Goal of the exercise
Transcribe, word for word and without additions, each line below from the one containing "(forall r, In r t -> p r = false) ->" through the one containing "- assert (H0", both ends included.

-- Opening Marker --

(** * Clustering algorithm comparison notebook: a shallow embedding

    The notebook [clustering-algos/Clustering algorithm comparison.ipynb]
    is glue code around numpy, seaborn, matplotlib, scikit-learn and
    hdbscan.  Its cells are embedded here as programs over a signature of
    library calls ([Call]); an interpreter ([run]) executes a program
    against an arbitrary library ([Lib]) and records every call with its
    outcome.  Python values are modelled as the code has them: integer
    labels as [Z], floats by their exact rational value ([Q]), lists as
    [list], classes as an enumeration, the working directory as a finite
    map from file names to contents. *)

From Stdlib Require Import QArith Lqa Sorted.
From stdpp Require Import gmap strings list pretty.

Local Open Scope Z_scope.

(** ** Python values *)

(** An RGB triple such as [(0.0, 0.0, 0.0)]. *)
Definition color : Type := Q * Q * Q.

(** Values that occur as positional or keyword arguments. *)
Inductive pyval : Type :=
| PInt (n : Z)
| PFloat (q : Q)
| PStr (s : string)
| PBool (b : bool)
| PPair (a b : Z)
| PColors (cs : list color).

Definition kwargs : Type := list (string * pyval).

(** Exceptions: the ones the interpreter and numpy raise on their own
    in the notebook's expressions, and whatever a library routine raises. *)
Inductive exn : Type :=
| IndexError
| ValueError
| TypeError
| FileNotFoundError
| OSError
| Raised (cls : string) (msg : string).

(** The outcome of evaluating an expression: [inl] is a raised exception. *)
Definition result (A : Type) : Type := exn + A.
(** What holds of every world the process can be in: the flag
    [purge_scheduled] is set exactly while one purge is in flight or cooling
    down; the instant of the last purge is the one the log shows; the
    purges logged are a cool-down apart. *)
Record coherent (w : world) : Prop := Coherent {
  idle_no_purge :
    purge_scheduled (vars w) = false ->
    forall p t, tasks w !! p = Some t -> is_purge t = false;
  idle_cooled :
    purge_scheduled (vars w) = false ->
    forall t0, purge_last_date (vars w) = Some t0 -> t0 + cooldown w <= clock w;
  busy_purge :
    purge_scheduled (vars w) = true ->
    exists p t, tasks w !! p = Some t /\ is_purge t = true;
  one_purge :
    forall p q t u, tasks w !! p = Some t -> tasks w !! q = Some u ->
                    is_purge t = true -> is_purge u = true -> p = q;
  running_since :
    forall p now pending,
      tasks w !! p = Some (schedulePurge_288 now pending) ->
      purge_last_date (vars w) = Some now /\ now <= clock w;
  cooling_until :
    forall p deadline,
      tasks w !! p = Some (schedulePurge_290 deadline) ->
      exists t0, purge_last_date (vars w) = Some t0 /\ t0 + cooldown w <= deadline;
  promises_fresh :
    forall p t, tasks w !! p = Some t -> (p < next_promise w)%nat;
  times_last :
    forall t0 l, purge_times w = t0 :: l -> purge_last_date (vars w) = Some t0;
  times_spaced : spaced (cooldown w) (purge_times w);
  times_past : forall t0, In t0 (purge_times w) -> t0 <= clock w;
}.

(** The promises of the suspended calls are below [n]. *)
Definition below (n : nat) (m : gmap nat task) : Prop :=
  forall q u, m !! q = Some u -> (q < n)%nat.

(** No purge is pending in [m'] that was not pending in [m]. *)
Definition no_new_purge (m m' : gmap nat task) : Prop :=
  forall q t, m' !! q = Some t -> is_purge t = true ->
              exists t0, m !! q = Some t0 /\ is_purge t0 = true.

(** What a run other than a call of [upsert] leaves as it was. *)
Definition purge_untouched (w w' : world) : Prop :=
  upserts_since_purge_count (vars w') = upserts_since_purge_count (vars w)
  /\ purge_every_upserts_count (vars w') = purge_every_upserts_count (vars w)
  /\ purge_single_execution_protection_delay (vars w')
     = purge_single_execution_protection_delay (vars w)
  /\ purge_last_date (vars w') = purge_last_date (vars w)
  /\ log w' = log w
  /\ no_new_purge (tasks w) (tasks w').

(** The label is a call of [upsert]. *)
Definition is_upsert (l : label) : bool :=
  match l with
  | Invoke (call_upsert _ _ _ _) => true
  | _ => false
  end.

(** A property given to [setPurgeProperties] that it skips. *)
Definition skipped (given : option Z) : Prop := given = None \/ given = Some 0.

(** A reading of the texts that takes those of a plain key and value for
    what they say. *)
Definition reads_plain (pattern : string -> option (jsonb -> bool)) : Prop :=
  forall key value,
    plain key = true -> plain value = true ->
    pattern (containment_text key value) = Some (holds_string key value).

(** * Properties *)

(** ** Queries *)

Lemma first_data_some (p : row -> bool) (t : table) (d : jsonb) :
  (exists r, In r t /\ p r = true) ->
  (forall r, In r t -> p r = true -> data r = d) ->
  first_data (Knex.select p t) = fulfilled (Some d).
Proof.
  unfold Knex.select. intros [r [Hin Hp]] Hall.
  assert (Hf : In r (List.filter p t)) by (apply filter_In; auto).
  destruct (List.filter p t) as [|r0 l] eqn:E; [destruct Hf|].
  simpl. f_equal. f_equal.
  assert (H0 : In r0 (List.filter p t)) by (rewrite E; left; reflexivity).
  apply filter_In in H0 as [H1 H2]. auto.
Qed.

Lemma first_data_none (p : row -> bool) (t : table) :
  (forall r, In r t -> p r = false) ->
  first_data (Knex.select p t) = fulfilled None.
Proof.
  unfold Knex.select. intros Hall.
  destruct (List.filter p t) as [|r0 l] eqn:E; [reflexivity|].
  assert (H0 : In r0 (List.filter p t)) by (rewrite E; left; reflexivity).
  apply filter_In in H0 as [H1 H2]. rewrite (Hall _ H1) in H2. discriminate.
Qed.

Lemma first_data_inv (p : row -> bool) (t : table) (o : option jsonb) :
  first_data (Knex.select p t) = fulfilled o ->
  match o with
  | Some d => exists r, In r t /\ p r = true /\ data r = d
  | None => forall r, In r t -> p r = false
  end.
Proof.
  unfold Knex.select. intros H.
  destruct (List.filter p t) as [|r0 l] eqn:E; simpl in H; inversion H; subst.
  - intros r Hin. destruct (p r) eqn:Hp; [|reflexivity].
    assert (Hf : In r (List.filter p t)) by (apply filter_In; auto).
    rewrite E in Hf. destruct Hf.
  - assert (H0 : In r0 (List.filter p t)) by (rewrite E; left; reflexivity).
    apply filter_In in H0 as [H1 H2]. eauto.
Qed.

-- Closing Marker --

Task solution
  (forall r, In r t -> p r = false) ->
  first_data (Knex.select p t) = fulfilled None.
Proof.
  unfold Knex.select. intros Hall.
  destruct (List.filter p t) as [|r0 l] eqn:E; [reflexivity|].
  assert (H0 : In r0 (List.filter p t)) by (rewrite E; left; reflexivity).
  apply filter_In in H0 as [H1 H2]. rewrite (Hall _ H1) in H2. discriminate.
Qed.

Lemma first_data_inv (p : row -> bool) (t : table) (o : option jsonb) :
  first_data (Knex.select p t) = fulfilled o ->
  match o with
  | Some d => exists r, In r t /\ p r = true /\ data r = d
  | None => forall r, In r t -> p r = false
  end.
Proof.
  unfold Knex.select. intros H.
  destruct (List.filter p t) as [|r0 l] eqn:E; simpl in H; inversion H; subst.
  - intros r Hin. destruct (p r) eqn:Hp; [|reflexivity].
    assert (Hf : In r (List.filter p t)) by (apply filter_In; auto).
    rewrite E in Hf. destruct Hf.
  - assert (H0 : In r0 (List.filter p t)) by (rewrite E; left; reflexivity).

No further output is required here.